Kiso chishiki ga nai
Santa Claus came to the Pumpkin Palace and Christmas morning, the Pumpkin Prince and Princess found gifts under the tree. The Princess found a gift that the Pumpkin Mommy had refused to buy for her on her birthday two weeks ago, a battery powered monstrosity of pink plastic that flashes and sparkles and plays "Go Tell Aunt Rhodie". If that's not proof positive there is a Santa Claus, the Pumpkin Princess does not know what would possibly make your sorry soul believe.
"Aren't you glad Santa bought that for you?" the Pumpkin Daddy said to a beaming Pumpkin Princess as she made the environmentally unfriendly contraption play "Lightly Row".
"Santa doesn't buy toys, the elves make them in Santa's Workshop," I cut in.
"Santa has elves?"
"Santa has elves. They work for him, make the toys, package and wrap them, and put them in the proper sacks according to global region."
"Wow." The Pumpkin Daddy was impressed. "I wish I had elves."

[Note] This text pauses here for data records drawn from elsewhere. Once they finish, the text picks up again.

(* ===== verification/GtpIesDecoder.v ===== *)
(** * Decoders of the GTPv2 information elements
    (src/libgtpv2c/src/gtp_ies_decoder.c, sv_ies_decoder.c)

    [get n] is the pair of statements [x = decode_bits(buf, total_decoded, n,
    &decoded); total_decoded += decoded;].  [value] is the structure of the caller,
    whose members stay as they are where the code does not assign them. *)

From S2P Require Import Prelude EncDecBits Codec GtpIes.

(** ** Statements *)

(** [total_decoded = total_decoded/CHAR_SIZE;] *)
Definition dec_to_bytes : dec unit := fun _ '(total, decoded) => Some (tt, (total / 8, decoded)).

(** [total_decoded += f(buf + total_decoded, &field);] *)
Definition dcall_at {A} (f : ie_decoder A) : dec A := fun buf '(total, decoded) =>
  '(k, x) ← f (drop (Z.to_nat total) buf);
  Some (x, (u16 (total + k), decoded)).

(** [return value->header.len + IE_HEADER_SIZE;] *)
Definition dec_header_len {A} (header : A -> ie_header_t) (m : dec A) : ie_decoder A := fun buf =>
  '(x, _) ← m buf (0, 0); Some ((header x).(gie_len) + IE_HEADER_SIZE, x).

(** A copy into the bytes [mem] of one or more integers in memory. *)
Definition getmem_over (mem : list Z) (len : Z) : dec (list Z) := fun buf '(total, decoded) =>
  l ← memcpy (Z.to_nat len) buf (total / 8) mem 0; Some (l, (total, decoded)).

(** ** Headers *)

Definition decode_ie_header_t (val_len : Z) : ie_decoder ie_header_t := fun buf =>
  type ← load buf 0;
  len_hi ← load buf 1;
  len_lo ← load buf 2;
  instance ← load buf 3;
  Some (val_len * 8, mk_gie type (256 * len_hi + len_lo) instance).

(** The bit fields of the first byte start at its low bits. *)
Definition decode_gtpv2c_header_t (header : gtpv2c_header_t) : ie_decoder gtpv2c_header_t := fun buf =>
  flags ← load buf 0;
  message_type ← load buf 1;
  len_hi ← load buf 2;
  len_lo ← load buf 3;
  let teid_flag := flags / 8 mod 2 in
  if nz teid_flag then
    t0 ← load buf 4; t1 ← load buf 5; t2 ← load buf 6; t3 ← load buf 7;
    s0 ← load buf 8; s1 ← load buf 9; s2 ← load buf 10;
    Some (12, mk_gtpv2c_header (flags mod 8) teid_flag (flags / 16 mod 2) (flags / 32) message_type
                (256 * len_hi + len_lo) (of_be_bytes [t0; t1; t2; t3]) (of_be_bytes [s0; s1; s2])
                header.(has_teid_spare))
  else
    s0 ← load buf 4; s1 ← load buf 5; s2 ← load buf 6;
    Some (8, mk_gtpv2c_header (flags mod 8) teid_flag (flags / 16 mod 2) (flags / 32) message_type
               (256 * len_hi + len_lo) (of_be_bytes [s0; s1; s2] + 2 ^ 24 * no_teid_spare header)
               header.(has_teid_seq) header.(has_teid_spare)).

(** [imsi_bcd_t]: digit [i] (from 1 on) of a buffer, two to a byte, the first in the
    low half. *)
Definition imsi_digit (bcd : list Z) (i : Z) : option Z :=
  b ← load bcd ((i - 1) / 2); Some (if Z.odd i then b mod 16 else b / 16).

(** [imsi64 = imsi64*10 + digit], for [n] digits. *)
Fixpoint imsi_number (bcd : list Z) (n : nat) : option Z :=
  match n with
  | O => Some 0
  | S n' => imsi64 ← imsi_number bcd n'; d ← imsi_digit bcd (Z.of_nat n); Some (uwrap 64 (imsi64 * 10 + d))
  end.

(** The loop of [decode_pco_ie_t]: [left] containers of the array are free, [i] are in
    use.  A container longer than its [data] has no result. *)
Fixpoint pco_containers (left i : nat) (buf : list Z) (len count : Z) (ids : list pco_opt_t)
    : option (nat * list pco_opt_t) :=
  if count <? len then
    match left with
    | O => Some (i, ids)
    | S left' =>
        id ← ids !! i;
        hi ← load buf count;
        lo ← load buf (count + 1);
        opt_len ← load buf (count + 2);
        data ← memcpy (Z.to_nat opt_len) buf (count + 3) id.(pco_opt_data) 0;
        pco_containers left' (S i) buf len (u16 (count + 3 + opt_len))
          (<[i := mk_pco_opt (256 * hi + lo) opt_len data]> ids)
    end
  else Some (i, ids).

(** ** Elements *)

Definition decode_macro_enb_id_fld (value : macro_enb_id_fld_t) : ie_decoder macro_enb_id_fld_t :=
  dec_bytes (
    menbid_mcc_digit_2 ← get 4;
    menbid_mcc_digit_1 ← get 4;
    menbid_mnc_digit_3 ← get 4;
    menbid_mcc_digit_3 ← get 4;
    menbid_mnc_digit_2 ← get 4;
    menbid_mnc_digit_1 ← get 4;
    menbid_spare ← get 4;
    menbid_macro_enodeb_id ← get 4;
    menbid_macro_enb_id2 ← get 16;
    mret (mk_macro_enb_id_fld menbid_mcc_digit_2 menbid_mcc_digit_1 menbid_mnc_digit_3 menbid_mcc_digit_3 menbid_mnc_digit_2 menbid_mnc_digit_1 menbid_spare menbid_macro_enodeb_id menbid_macro_enb_id2)).

Definition decode_gtp_umts_key_and_quintuplets_ie (value : gtp_umts_key_and_quintuplets_ie_t) : ie_decoder gtp_umts_key_and_quintuplets_ie_t :=
  dec_bytes (
    header ← dcall (decode_ie_header_t IE_HEADER_SIZE);
    security_mode ← get 3;
    spare2 ← get 1;
    drxi ← get 1;
    ksi ← get 3;
    nbr_of_quintuplets ← get 3;
    iovi ← get 1;
    gupii ← get 1;
    ugipai ← get 1;
    uambri ← get 1;
    sambri ← get 1;
    spare3 ← get 5;
    used_gprs_intgrty_protctn_algo ← get 3;
    ck ← getmem_into value.(gtp_umts_key_and_quintuplets_ck) 16;
    ik ← getmem_into value.(gtp_umts_key_and_quintuplets_ik) 16;
    auth_quintuplet ← get 8;
    drx_parameter ← get 16;
    uplnk_subscrbd_ue_ambr ← get 32;
    dnlnk_subscrbd_ue_ambr ← get 32;
    uplnk_used_ue_ambr ← get 32;
    dnlnk_used_ue_ambr ← get 32;
    ue_ntwk_capblty_len ← get 8;
    ue_ntwk_capblty ← get 8;
    ms_ntwk_capblty_len ← get 8;
    ms_ntwk_capblty ← get 8;
    mei_length ← get 8;
    mei ← get 8;
    ecna ← get 1;
    nbna ← get 1;
    hnna ← get 1;
    ena ← get 1;
    ina ← get 1;
    gana ← get 1;
    gena ← get 1;
    una ← get 1;
    vdom_pref_ue_usage_len ← get 8;
    voice_domain_pref_and_ues_usage_setting ← get 8;
    higher_bitrates_flg_len ← get 8;
    higher_bitrates_flg ← get 8;
    iov_updts_cntr ← get 8;
    len_of_extnded_acc_rstrct_data ← get 8;
    spare4 ← get 7;
    nrsrna ← get 1;
    mret (mk_gtp_umts_key_and_quintuplets header security_mode spare2 drxi ksi nbr_of_quintuplets iovi gupii ugipai uambri sambri spare3 used_gprs_intgrty_protctn_algo ck ik auth_quintuplet drx_parameter uplnk_subscrbd_ue_ambr dnlnk_subscrbd_ue_ambr uplnk_used_ue_ambr dnlnk_used_ue_ambr ue_ntwk_capblty_len ue_ntwk_capblty ms_ntwk_capblty_len ms_ntwk_capblty mei_length mei ecna nbna hnna ena ina gana gena una vdom_pref_ue_usage_len voice_domain_pref_and_ues_usage_setting higher_bitrates_flg_len higher_bitrates_flg iov_updts_cntr len_of_extnded_acc_rstrct_data spare4 nrsrna)).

And this was where the Pumpkin Prince wrestled the sparkly, shiny, tinkly toxic landfill fodder from his older sister, and WWIII broke out in the Pumpkin Palace living room, even without intervention from Muslim Fundamentalist Extremists or quasi-communist powers going through the third generation of their regime. This did not surprise me, nor did the fact that the Pumpkin Daddy did not know Santa had elves. Just another morning at the Pumpkin Palace.